### ABOUT THIS TASK
Only the lines from the start of the entries up to and including the line with "when no key" should be written out, exactly as they stand.

Stored items
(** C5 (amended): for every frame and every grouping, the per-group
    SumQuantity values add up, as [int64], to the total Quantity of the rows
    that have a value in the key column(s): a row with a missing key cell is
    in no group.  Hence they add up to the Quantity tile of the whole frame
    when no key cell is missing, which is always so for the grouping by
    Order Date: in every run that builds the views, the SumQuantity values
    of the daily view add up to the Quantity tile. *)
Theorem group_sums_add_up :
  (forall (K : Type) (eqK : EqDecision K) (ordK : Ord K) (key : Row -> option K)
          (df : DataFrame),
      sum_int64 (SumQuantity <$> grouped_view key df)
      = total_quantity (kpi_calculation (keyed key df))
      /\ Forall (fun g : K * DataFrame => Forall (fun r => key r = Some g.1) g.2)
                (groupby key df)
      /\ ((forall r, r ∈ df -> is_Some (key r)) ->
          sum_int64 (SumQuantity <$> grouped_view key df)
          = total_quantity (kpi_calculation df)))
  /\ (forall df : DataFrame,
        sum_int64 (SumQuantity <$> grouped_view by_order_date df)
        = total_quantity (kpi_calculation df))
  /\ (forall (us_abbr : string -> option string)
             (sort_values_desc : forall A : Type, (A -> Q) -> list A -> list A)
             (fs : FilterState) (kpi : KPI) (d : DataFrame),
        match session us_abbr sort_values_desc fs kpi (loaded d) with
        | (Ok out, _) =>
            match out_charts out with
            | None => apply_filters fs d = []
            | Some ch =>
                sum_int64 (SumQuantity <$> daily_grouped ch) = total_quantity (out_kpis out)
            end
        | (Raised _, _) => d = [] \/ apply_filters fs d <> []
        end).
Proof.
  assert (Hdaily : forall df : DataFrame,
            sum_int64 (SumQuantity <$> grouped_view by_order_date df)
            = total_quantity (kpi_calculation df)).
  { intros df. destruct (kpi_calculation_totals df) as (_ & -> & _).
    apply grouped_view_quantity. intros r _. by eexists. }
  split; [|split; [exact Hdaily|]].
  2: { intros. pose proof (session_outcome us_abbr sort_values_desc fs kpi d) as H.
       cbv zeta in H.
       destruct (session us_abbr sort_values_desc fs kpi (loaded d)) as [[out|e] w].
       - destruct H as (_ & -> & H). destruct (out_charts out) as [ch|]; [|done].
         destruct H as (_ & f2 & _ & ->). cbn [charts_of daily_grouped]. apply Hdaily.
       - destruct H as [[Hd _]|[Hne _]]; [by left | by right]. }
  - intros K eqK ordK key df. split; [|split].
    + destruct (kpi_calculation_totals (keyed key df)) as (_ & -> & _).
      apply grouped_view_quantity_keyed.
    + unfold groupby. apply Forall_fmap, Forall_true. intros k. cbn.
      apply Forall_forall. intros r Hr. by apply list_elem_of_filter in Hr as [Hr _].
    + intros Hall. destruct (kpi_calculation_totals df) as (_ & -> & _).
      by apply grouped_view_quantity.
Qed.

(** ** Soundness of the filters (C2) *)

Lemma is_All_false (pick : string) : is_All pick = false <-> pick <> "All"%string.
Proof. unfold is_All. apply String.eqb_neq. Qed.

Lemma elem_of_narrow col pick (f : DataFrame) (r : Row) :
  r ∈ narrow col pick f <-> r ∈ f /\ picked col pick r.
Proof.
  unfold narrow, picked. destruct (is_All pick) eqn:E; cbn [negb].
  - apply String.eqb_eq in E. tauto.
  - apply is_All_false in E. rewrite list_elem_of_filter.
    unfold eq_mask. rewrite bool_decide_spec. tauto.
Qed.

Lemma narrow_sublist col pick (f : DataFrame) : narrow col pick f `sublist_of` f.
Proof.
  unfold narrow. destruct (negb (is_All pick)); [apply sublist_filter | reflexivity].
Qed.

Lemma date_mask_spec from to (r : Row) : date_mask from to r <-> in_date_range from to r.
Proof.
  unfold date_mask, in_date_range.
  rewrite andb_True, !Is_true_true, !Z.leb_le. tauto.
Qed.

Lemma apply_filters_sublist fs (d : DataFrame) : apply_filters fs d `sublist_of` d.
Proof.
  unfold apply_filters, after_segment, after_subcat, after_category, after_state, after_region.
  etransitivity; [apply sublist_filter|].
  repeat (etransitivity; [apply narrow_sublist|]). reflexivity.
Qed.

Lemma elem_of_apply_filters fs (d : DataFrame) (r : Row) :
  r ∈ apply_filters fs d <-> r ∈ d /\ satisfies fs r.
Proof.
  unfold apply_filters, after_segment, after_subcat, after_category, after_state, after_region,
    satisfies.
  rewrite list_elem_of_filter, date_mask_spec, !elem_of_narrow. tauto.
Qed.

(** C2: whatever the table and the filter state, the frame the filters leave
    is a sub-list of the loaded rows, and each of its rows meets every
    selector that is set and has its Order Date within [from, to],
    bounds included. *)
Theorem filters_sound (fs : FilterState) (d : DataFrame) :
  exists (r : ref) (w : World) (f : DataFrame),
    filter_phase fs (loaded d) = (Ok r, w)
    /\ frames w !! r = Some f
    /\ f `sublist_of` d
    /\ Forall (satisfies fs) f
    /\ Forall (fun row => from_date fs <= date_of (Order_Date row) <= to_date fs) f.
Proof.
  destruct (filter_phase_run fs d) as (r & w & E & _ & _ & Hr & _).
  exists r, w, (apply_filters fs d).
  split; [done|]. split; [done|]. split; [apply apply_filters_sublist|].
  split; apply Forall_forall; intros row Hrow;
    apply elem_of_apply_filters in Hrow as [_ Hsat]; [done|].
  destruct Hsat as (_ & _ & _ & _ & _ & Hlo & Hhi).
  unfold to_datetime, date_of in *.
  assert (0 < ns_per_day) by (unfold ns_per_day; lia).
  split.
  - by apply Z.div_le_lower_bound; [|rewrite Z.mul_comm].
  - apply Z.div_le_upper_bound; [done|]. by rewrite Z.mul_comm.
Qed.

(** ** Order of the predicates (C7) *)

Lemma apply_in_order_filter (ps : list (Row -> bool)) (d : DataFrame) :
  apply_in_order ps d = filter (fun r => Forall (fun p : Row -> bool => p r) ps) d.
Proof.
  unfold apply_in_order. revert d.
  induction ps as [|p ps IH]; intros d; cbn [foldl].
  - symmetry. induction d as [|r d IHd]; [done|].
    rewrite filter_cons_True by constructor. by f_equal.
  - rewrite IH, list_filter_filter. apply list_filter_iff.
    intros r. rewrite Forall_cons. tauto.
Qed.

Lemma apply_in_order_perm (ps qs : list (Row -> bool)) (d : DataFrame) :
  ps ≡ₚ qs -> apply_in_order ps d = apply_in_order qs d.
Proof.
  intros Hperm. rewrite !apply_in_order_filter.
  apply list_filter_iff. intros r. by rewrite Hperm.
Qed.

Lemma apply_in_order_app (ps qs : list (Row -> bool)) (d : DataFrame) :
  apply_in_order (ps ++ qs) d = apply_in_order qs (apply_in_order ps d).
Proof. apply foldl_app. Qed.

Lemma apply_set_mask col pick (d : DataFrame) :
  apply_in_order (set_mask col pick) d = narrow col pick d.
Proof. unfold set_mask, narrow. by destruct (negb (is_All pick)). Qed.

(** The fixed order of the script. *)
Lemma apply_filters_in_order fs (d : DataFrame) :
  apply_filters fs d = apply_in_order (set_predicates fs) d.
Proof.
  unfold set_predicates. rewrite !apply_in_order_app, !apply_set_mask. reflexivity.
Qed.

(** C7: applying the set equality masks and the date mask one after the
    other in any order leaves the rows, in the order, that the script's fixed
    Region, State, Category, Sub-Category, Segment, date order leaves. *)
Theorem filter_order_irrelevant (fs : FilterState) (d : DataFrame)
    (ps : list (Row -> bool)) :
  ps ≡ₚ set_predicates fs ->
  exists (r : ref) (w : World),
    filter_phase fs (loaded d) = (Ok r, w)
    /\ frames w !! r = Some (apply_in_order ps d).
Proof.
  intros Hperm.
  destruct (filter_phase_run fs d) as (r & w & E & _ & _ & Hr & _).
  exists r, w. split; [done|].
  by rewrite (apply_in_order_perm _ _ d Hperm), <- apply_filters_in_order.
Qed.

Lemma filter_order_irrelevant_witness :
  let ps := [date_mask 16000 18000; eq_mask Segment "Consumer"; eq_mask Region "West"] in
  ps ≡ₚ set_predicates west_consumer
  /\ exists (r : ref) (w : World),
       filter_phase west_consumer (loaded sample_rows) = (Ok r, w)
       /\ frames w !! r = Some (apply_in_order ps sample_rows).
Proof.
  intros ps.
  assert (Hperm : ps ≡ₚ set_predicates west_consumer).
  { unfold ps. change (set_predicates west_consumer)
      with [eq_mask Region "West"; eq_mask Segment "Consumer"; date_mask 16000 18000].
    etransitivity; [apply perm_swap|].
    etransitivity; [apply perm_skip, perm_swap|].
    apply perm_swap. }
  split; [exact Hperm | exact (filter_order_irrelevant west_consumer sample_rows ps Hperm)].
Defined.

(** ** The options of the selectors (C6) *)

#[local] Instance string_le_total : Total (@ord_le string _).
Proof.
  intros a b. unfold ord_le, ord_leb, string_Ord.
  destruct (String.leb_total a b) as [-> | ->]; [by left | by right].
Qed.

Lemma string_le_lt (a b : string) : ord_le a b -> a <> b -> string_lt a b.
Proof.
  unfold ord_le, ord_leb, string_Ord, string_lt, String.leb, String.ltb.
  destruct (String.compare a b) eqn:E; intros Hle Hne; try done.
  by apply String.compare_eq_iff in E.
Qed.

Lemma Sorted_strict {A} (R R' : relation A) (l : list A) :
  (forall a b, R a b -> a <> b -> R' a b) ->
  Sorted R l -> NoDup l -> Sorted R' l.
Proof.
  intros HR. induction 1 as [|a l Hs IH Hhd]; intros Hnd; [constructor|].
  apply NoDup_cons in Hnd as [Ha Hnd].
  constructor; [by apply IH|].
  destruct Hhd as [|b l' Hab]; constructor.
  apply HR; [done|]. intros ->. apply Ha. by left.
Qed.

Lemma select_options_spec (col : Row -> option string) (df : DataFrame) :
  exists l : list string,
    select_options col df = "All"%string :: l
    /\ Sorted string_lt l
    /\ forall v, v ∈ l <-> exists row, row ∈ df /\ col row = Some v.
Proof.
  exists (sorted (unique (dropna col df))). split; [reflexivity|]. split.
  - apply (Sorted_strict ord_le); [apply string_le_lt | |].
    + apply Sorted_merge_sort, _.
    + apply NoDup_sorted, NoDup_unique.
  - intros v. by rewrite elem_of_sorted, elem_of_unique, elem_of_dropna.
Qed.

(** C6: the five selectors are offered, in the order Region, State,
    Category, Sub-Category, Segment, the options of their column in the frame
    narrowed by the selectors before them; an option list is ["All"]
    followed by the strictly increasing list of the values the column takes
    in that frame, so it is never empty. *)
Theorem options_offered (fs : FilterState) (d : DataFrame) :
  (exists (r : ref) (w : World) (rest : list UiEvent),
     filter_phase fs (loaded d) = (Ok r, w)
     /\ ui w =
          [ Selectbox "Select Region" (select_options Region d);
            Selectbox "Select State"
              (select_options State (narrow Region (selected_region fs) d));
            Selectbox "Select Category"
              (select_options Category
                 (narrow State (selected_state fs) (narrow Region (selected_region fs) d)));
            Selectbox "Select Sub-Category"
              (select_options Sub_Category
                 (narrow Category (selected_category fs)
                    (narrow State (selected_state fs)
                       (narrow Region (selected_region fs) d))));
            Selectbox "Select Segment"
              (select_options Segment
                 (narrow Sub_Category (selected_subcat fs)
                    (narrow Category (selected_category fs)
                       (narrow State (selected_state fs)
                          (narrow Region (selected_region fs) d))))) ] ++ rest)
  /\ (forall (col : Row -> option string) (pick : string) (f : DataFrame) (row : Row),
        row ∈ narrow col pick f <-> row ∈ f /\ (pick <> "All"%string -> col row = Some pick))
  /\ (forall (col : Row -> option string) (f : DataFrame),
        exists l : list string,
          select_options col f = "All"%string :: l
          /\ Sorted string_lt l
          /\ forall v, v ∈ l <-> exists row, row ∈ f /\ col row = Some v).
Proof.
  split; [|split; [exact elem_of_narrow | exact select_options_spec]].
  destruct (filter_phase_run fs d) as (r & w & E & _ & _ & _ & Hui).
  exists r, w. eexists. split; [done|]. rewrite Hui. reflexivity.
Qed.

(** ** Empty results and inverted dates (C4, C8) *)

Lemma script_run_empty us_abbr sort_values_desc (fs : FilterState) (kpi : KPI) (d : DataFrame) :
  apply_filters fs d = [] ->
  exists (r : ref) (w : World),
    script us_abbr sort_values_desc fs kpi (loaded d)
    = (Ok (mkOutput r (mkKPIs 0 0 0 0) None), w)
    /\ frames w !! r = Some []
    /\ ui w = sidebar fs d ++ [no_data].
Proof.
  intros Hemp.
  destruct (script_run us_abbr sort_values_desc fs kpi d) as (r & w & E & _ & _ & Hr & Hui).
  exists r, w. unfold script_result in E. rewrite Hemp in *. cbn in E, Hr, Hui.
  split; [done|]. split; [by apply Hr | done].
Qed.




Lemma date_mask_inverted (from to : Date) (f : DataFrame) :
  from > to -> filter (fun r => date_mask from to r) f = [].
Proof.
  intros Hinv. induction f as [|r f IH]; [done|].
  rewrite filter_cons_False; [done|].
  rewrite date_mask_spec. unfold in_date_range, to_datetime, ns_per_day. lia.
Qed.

### FINISHED TASK
(** C5 (amended): for every frame and every grouping, the per-group
    SumQuantity values add up, as [int64], to the total Quantity of the rows
    that have a value in the key column(s): a row with a missing key cell is
    in no group.  Hence they add up to the Quantity tile of the whole frame
    when no key cell is missing, which is always so for the grouping by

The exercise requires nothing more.